Hi,
I have a question that I can't find a satisfactory answer to. Apologies in
advance if it's more of a Python question, but it's possible that there is a SA
solution.
I have a project that defines a database connection and classes based on
database tables. A script that uses these classes would start with:
import project.DatabaseConnection as db # create_engine() and metadata defined
here
import project.ModelClasses
In ModelClasses, I define all of the table classes using:
Base = declarative_base(bind=db.engine)
class Table1(Base):
__tablename__ = 'table1'
__table_args__ = {'autoload' : True} # requires metadata to work
This is fine. I have a second project that also defines a different set of
tables that I want to use, so the main script would then:
import project2.ModelClasses # a different set of tables
If it's not clear how the "db" parameter (the database connection) was defined
in ModelClasses, well, that's my problem. I can't pass a parameter to an import
statement of course. The DatabaseConnection class defines the engine and
metadata, and now I need to use these objects to generate my base class. How
can I pass this object around? Should I be using a different model?
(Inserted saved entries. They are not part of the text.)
(** [s] holds [w] as a whole word: [w] stands in [s] with no word character
    right before it and none right after it. *)
Definition whole_word_in (w s : string) : Prop :=
  exists pre post,
    s = pre ++ w ++ post
    /\ last_is_word false pre = false
    /\ Str.boundary_here post = true.

(** The stages that work on named columns, each with the labels it reads
    or writes (complaints_missing, which the last one derives, apart). *)
Definition stage_labels : list ((DataFrame -> DataFrame) * list string) :=
  [ (standardize_gender, ["gender"]);
    (standardize_state, ["state"]);
    (standardize_education, ["education"]);
    (standardize_vehicle_class, ["vehicle_class"]);
    (clean_and_convert_numerical,
     ["customer_lifetime_value"; "number_of_open_complaints"]);
    (handle_missing_values,
     (categorical_cols ++ numerical_cols ++ ["number_of_open_complaints"])%list) ].

Definition standardizers : list (DataFrame -> DataFrame) :=
  [standardize_gender; standardize_state; standardize_education;
   standardize_vehicle_class].

(** Every element of an object column is a string. *)
Definition all_strings (s : Series) : Prop :=
  exists l, s = ObjectS (List.map SStr l).

End Frames.

(** An executable instance, to run the pipeline on concrete frames: the
    integral floats.  [20.0] is the integer 20, printed the way Python prints
    it and read back from ["20"] as well as from ["20.0"]; the mean of two
    values is rounded down to an integral value. *)

Module IntegralFloat.

(** Removes the [".0"] that ends the text of an integral float. *)
Fixpoint drop_point_zero (s : string) : string :=
  match s with
  | EmptyString => EmptyString
  | String c s' =>
      if Ascii.eqb c "." && String.eqb s' "0" then EmptyString
      else String c (drop_point_zero s')
  end.

Definition str (z : Z) : string := Str.of_Z z ++ ".0".

Definition parse (s : string) : option Z :=
  option_map Z.of_int (NilZero.int_of_string (drop_point_zero s)).

End IntegralFloat.

Definition integral_float : Float64 := {|
  float := Z;
  float_eq_dec := Z.eq_dec;
  float_leb := Z.leb;
  float_mean2 := fun x y => ((x + y) / 2)%Z;
  float_str := IntegralFloat.str;
  parse_float := IntegralFloat.parse
|}.

(** A second instance, for a parser that keeps less than [str] prints: it
    reads every number down to the even one at or below it, so that 15 is
    printed as ["15.0"] and read back as 14. *)
Definition coarse_float : Float64 := {|
  float := Z;
  float_eq_dec := Z.eq_dec;
  float_leb := Z.leb;
  float_mean2 := fun x y => ((x + y) / 2)%Z;
  float_str := IntegralFloat.str;
  parse_float := fun s => option_map (fun z => (2 * (z / 2))%Z) (IntegralFloat.parse s)
|}.

(** ** Concrete frames *)

Section CoarseExamples.

#[local] Existing Instance coarse_float.

Definition coarse_frame : DataFrame :=
  mkDF [0; 1; 2]%Z
    [("customer_lifetime_value", ObjectS [SStr "10"; SStr "20"; SStr "abc"])].

End CoarseExamples.

Section Examples.

#[local] Existing Instance integral_float.

Definition gender_frame : DataFrame :=
  mkDF [0; 1; 2; 3; 4]%Z
    [("gender", ObjectS [SStr "female"; SStr " f "; SStr "Male"; SStr "Other"; SNaN])].

Definition vehicle_frame : DataFrame :=
  mkDF [0; 1; 2; 3]%Z
    [("vehicle_class",
      ObjectS [SStr "luxury car"; SStr "Sports Car"; SStr "SUV"; SStr "Luxury Car"])].

Definition complaints_frame : DataFrame :=
  mkDF [0; 1]%Z
    [("number_of_open_complaints",
      ObjectS [SStr "Complaint/3/closed"; SStr "no match"])].



(** A raw frame: rows 0 and 1 differ only in how they spell the same
    values, row 2 is all missing. *)
Definition raw_frame : DataFrame :=
  mkDF [10; 11; 12; 13]%Z
    [("Customer", ObjectS [SStr "AB1"; SStr "AB1"; SNaN; SStr "CD2"]);
     ("ST", ObjectS [SStr "CA"; SStr "cali"; SNaN; SStr "ZZ"]);
     ("GENDER", ObjectS [SStr "female"; SStr " f "; SNaN; SStr "Male"]);
     ("Education", ObjectS [SStr "bachelors"; SStr "Bachelor of Science"; SNaN; SStr "Master"]);
     ("Customer Lifetime Value", ObjectS [SStr "45%"; SStr "45"; SNaN; SStr "abc"]);
     ("Income", Float64S [Some 10; Some 10; None; Some 40]%Z);
     ("Vehicle Class", ObjectS [SStr "Luxury Car"; SStr "Sports Car"; SNaN; SStr "SUV"]);
     ("Number of Open Complaints",
      ObjectS [SStr "no match"; SStr "1/x/2"; SNaN; SStr "none"])].

(** Rows 0 and 2 are equal cell for cell. *)
Definition duplicate_frame : DataFrame :=
  mkDF [5; 6; 7]%Z
    [("customer", ObjectS [SStr "AB1"; SStr "CD2"; SStr "AB1"]);
     ("claims", Int64S [1; 2; 1]%Z)].

Definition state_frame : DataFrame :=
  mkDF [0; 1; 2]%Z [("state", ObjectS [SStr "ca"; SStr "cali"; SStr "ZZ"])].

Definition education_frame : DataFrame :=
  mkDF [0; 1; 2]%Z
    [("education",
      ObjectS [SStr "bachelors"; SStr "Bachelor of Science"; SStr "Master"])].

(** customer_lifetime_value as text, and the complaints as plain
    integers. *)
Definition lifetime_frame : DataFrame :=
  mkDF [0; 1]%Z [("customer_lifetime_value", ObjectS [SStr "45%%"; SStr "abc"])].

Definition complaints_int_frame : DataFrame :=
  mkDF [0; 1; 2]%Z [("number_of_open_complaints", Int64S [0; 1; 2]%Z)].

(** A run of 16 digits that spells 2^53 + 1, next to a cell without the
    pattern. *)
Definition long_run_frame : DataFrame :=
  mkDF [0; 1]%Z
    [("number_of_open_complaints",
      ObjectS [SStr "Complaint/9007199254740993/closed"; SStr "no match"])].

(** A column that no stage names; rows 0 and 2 are equal once cleaned. *)
Definition channel_frame : DataFrame :=
  mkDF [0; 1; 2]%Z
    [("Sales Channel", ObjectS [SStr "Agent"; SStr "Web"; SStr "Agent"]);
     ("GENDER", ObjectS [SStr "f"; SStr "M"; SStr "Female"])].

End Examples.

(** ** The integral floats are read back from their string forms *)

Module IntegralFloatFacts.

Lemma drop_point_zero_app (s : string) : IntegralFloat.drop_point_zero (s ++ ".0") = s.
Proof.
  induction s as [|c s IH]; [reflexivity|].
  cbn [append IntegralFloat.drop_point_zero]. rewrite IH.
  destruct (String.eqb_spec (s ++ ".0") "0") as [E|_].
  - exfalso. destruct s as [|a [|b s]]; discriminate.
  - now rewrite andb_false_r.
Qed.

Lemma of_int_round_trip (d : Decimal.int) :
  option_map Z.of_int (NilZero.int_of_string (NilZero.string_of_int d))
  = Some (Z.of_int d).
Proof.
  destruct d as [u|u]; destruct u;
    try reflexivity; rewrite NilZero.isi; try reflexivity; discriminate.
Qed.

Lemma parse_str (z : Z) : IntegralFloat.parse (IntegralFloat.str z) = Some z.
Proof.
  unfold IntegralFloat.parse, IntegralFloat.str, Str.of_Z.
  now rewrite drop_point_zero_app, of_int_round_trip, DecimalZ.of_to.
Qed.

Lemma rstrip_keeps (p : ascii -> bool) (s : string) (a c : ascii) :
  p c = false ->
  Str.rstrip p (s ++ String a (String c "")) = s ++ String a (String c "").
Proof.
  intros Hc. induction s as [|x s IH]; simpl.
  - now rewrite Hc.
  - rewrite IH. destruct s; reflexivity.
Qed.

Lemma str_pct (z : Z) : Str.rstrip_pct (IntegralFloat.str z) = IntegralFloat.str z.
Proof. now apply rstrip_keeps. Qed.

Lemma reads_back_integral (o : option (@float integral_float)) :
  @reads_back integral_float (match o with Some x => CNum x | None => CNaN end) = true.
Proof.
  destruct o as [x|]; [|reflexivity].
  unfold reads_back. cbn [cell_str float_str parse_float integral_float].
  rewrite str_pct, parse_str. cbn [float_eq_dec integral_float].
  now destruct (Z.eq_dec x x).
Qed.

End IntegralFloatFacts.

(** ** Facts about strings *)

Section Facts.

Context {F : Float64}.

Lemma span_digits_spec (s ds rest : string) :
  Str.span_digits s = (ds, rest) ->
  s = ds ++ rest /\ Str.forallb Str.is_digit ds = true.
Proof.
  revert ds rest. induction s as [|c s IH]; intros ds rest; simpl.
  - intros [= <- <-]. now split.
  - destruct (Str.is_digit c) eqn:Hc.
    + destruct (Str.span_digits s) as [ds' rest'] eqn:E.
      intros [= <- <-]. destruct (IH _ _ eq_refl) as [-> Hd].
      split; [reflexivity | simpl; now rewrite Hc].
    + intros [= <- <-]. now split.
Qed.

Lemma span_digits_app (ds post : string) :
  Str.forallb Str.is_digit ds = true ->
  Str.span_digits (ds ++ String "/" post) = (ds, String "/" post).
Proof.
  induction ds as [|c ds IH]; simpl; [reflexivity|].
  intros H. apply andb_prop in H as [Hc Hd].
  now rewrite Hc, (IH Hd).
Qed.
The "python way" seems to be to create a "config" class, but
project2.ModelClasses won't know anything about it if it's defined in the first
project. As to the reason why there are two separate projects, consider the
case where one set of tables is one logical group, and the second is a
replicated copy from another server. I can't merge all of these projects since
they really are independent "units", but sometimes I will link them (as above).
Any advice would be greatly appreciated!